Tisa selbst hat sich immer wieder mit den Zeitläuften beschäftigt
und dabei die Dramatik des 20. Jahrhunderts aus persönlicher Sicht
reflektiert. Geschichte war für sie alles andere als ein abstrakter Begriff:
Die Katastrophenzeit des Zweiten Weltkrieges und seine unmittelbaren
Folgejahre finden darin ebenso Berücksichtigung wie ihre Beschäftigung
mit der Daseinsbewältigung und den sozialen Belangen der Bergleute. Ihre
z.T. handgeschriebenen Aufzeichnungen, Skizzen, Erinnerungen und Darstellungen, die bis zu Betrachtungen ihrer Jugend auf Schloss Tressow in
Mecklenburg zurückreichen, zeugen ebenso wie Briefe, Korrespondenzen
und gedruckten Berichte davon, dass sich die Künstlerin mit Vergangenheit, Gegenwart und Perspektiven ihrer gesellschaftlichen Umwelt und
ihres eigenen Lebens auseinander setzte.
Solche – vielfach in markantem handschriftlichem Duktus verfassten
– Selbstzeugnisse, die heute im Ursulinen-Koster Dorsten aufbewahrt
werden, stehen im Mittelpunkt der Präsentation im Institut für Stadtgeschichte.
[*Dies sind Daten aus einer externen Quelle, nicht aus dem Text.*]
Lemma app_cancel_l (s t : string) : s +:+ t = t → s = "".
Proof.
  intros H. apply (f_equal String.length) in H. rewrite app_length in H.
  destruct s; [done | simpl in H; lia].
Qed.

Lemma eqb_false (a b : ascii) : a ≠ b → Ascii.eqb a b = false.
Proof. intros H. by apply Ascii.eqb_neq. Qed.

(** Splitting a string that holds no separator gives the string itself. *)
Lemma split_free (sep : ascii) (s : string) :
  Str.free_of (Ascii.eqb sep) s = true → Str.split sep s = [s].
Proof.
  induction s as [|a s IH]; simpl; [done |].
  intros [Ha Hs]%andb_prop. rewrite (IH Hs).
  rewrite Ascii.eqb_sym. by destruct (Ascii.eqb sep a).
Qed.

(** The first separator ends the first segment. *)
Lemma split_first (sep : ascii) (s t : string) :
  Str.free_of (Ascii.eqb sep) s = true →
  Str.split sep (s +:+ String sep t) = s :: Str.split sep t.
Proof.
  induction s as [|a s IH]; intros H.
  - rewrite app_nil_l. simpl. by rewrite Ascii.eqb_refl.
  - simpl in H. apply andb_prop in H as [Ha Hs].
    rewrite app_cons. simpl. rewrite (IH Hs).
    rewrite Ascii.eqb_sym. by destruct (Ascii.eqb sep a).
Qed.

Lemma split_nonempty (sep : ascii) (s : string) : Str.split sep s ≠ [].
Proof.
  destruct s as [|a s]; simpl; [done |].
  destruct (Ascii.eqb a sep); [done |]. by destruct (Str.split sep s).
Qed.

Lemma join_cons (sep x y : string) (l : list string) :
  Str.join sep (x :: y :: l) = x +:+ sep +:+ Str.join sep (y :: l).
Proof. reflexivity. Qed.

(** Joining the segments of a string gives the string back. *)
Lemma join_split (sep : ascii) (s : string) :
  Str.join (String sep "") (Str.split sep s) = s.
Proof.
  induction s as [|a s IH]; simpl; [done |].
  pose proof (split_nonempty sep s) as Hn.
  destruct (Ascii.eqb_spec a sep) as [->|Hne];
    destruct (Str.split sep s) as [|h t]; try done.
  - by rewrite join_cons, IH.
  - destruct t as [|h' t].
    + unfold Str.join in *. simpl in *. by rewrite IH.
    + rewrite join_cons in *. by rewrite app_cons, IH.
Qed.

End StrFacts.

(** ** Properties of the matcher and of the parser *)

Module ParseFacts.
Import Regex StrFacts.

Lemma strip_app (l s : string) : strip l (l +:+ s) = Some s.
Proof.
  induction l as [|a l IH]; [done |].
  rewrite app_cons. simpl. by rewrite Ascii.eqb_refl.
Qed.

Lemma strip_Some (l s r : string) : strip l s = Some r → s = l +:+ r.
Proof.
  revert s. induction l as [|a l IH]; intros s; simpl.
  - by intros [= ->].
  - destruct s as [|b s]; [done |].
    destruct (Ascii.eqb_spec a b) as [->|]; [| done].
    intros H%IH. by rewrite app_cons, H.
Qed.

Lemma run_Lit (l s : string) caps (κ : cont) :
  run (Lit l) (l +:+ s) caps κ = κ l s caps.
Proof. simpl. by rewrite strip_app. Qed.

Lemma run_Seq r1 r2 s caps (κ : cont) :
  run (Seq r1 r2) s caps κ =
  run r1 s caps (λ m1 s1 c1, run r2 s1 c1 (λ m2 s2 c2, κ (m1 +:+ m2) s2 c2)).
Proof. reflexivity. Qed.

Lemma plus_lazy_ext {A} k s (κ1 κ2 : string → string → option A) :
  (∀ mt rest, κ1 mt rest = κ2 mt rest) →
  plus_lazy k s κ1 = plus_lazy k s κ2.
Proof.
  revert κ1 κ2. induction s as [|a s IH]; intros κ1 κ2 H; simpl; [done |].
  rewrite H. destruct (cls_test k a); [| done].
  destruct (κ2 (String a "") s); [done |]. apply IH. intros; apply H.
Qed.

(** A greedy run of [[^c]] in front of the first [c] takes everything up to
    it when what follows the run in the pattern starts with [c]. *)
Lemma plus_greedy_upto {A} (c : ascii) (h rest : string)
    (κ : string → string → option A) :
  h ≠ "" → Str.free_of (Ascii.eqb c) h = true →
  (∀ mt a t, a ≠ c → κ mt (String a t) = None) →
  plus_greedy (Not c) (h +:+ String c rest) κ = κ h (String c rest).
Proof.
  revert κ. induction h as [|a h IH]; intros κ Hne Hfree Hκ; [done |].
  simpl in Hfree. apply andb_prop in Hfree as [Ha Hh].
  rewrite app_cons. simpl. rewrite Ascii.eqb_sym, Ha.
  destruct h as [|b h].
  - rewrite app_nil_l. simpl. by rewrite Ascii.eqb_refl.
  - rewrite (IH (λ mt r, κ (String a mt) r)); [| done | done | intros; by apply Hκ].
    destruct (κ (String a (String b h)) (String c rest)) eqn:E; [done |].
    rewrite app_cons. apply Hκ. simpl in Hh. apply andb_prop in Hh as [Hb _].
    intros ->. by rewrite Ascii.eqb_refl in Hb.
Qed.


Lemma run_Eos (s : string) caps (κ : cont) :
  run Eos s caps κ = if decide (s = "") then κ "" "" caps else None.
Proof. by destruct s. Qed.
In einer Vitrinenausstellung soll eine Auswahl aussagekräftiger
Schriftstücke eine sinnvolle Ergänzung zu ihrer künstlerischen Auseinandersetzung mit dem Thema Bergbau bieten, das mit einer Auswahl von
besonders eindrucksvollen Zeichnungen ebenfalls umfänglich vertreten ist.
„Kitsch. Mein ganzes Leben von der Angst vor dem Kitsch geprägt.
Genau gesagt vom 16. Jahr an, wo die Neigung zum Süsslichen sichtbar
wurde. … Die Kunst ist ja ein Kampf und Ringen mit dem Material, man
kann nicht einhalten, … und plötzlich ist durch den letzten Strich eine
Versöhnung erfolgt.“ So äußert sich Tisa von der Schulenburg im Jahre
1999. Sie stellt die Frage nach der angemessenen Form für ihr moralisches Anliegen, künstlerisch die „wirklichen Verhältnisse“ zu zeigen, die
„Ausrichtung auf das Soziale“. „Mit diesem Willen zum Thema verhalte
ich mich abwehrend zum l’art pour l’art …“ sagt sie. Sie wollte heraus
aus dem „Elfenbeinturm“, was für sie auch die Ablehnung der modernen Kunst bedeutete, z. B. die Ungegenständlichkeit des Informels der
1950er Jahre. Es geht ihr nicht um ästhetische Vielschichtigkeit, sondern
um motivische Eindeutigkeit. Das Leiden des Menschen darzustellen,
ohne zu ästhetisieren, das ist ihr Anspruch und zugleich der Grundkonflikt, den Tisa in ihrem künstlerischen Werk ausgetragen hat, indem sie
sich auf die Seite des kritischen Inhalts schlägt. Sie steht damit in der
Tradition einer Käthe Kollwitz oder eines Ernst Barlachs.
Wenn man die Lebensleistung der Tisa Schulenburg nicht lediglich als
antimodernen Reflex verstehen will, kann die Schlussfolgerung nur sein,
Kunst und Leben, Schicksal und Engagement, Form und Inhalt als ein
Ganzes zu sehen. Tisas Kunst erhält ihre Bedeutung durch etwas sehr
Allgemeines, das über der Kunst steht. Es ist der Ethos des Mitleids und
es ist der Glaube. Daraus entspringt ein eigenes, sehr ehrliches Pathos.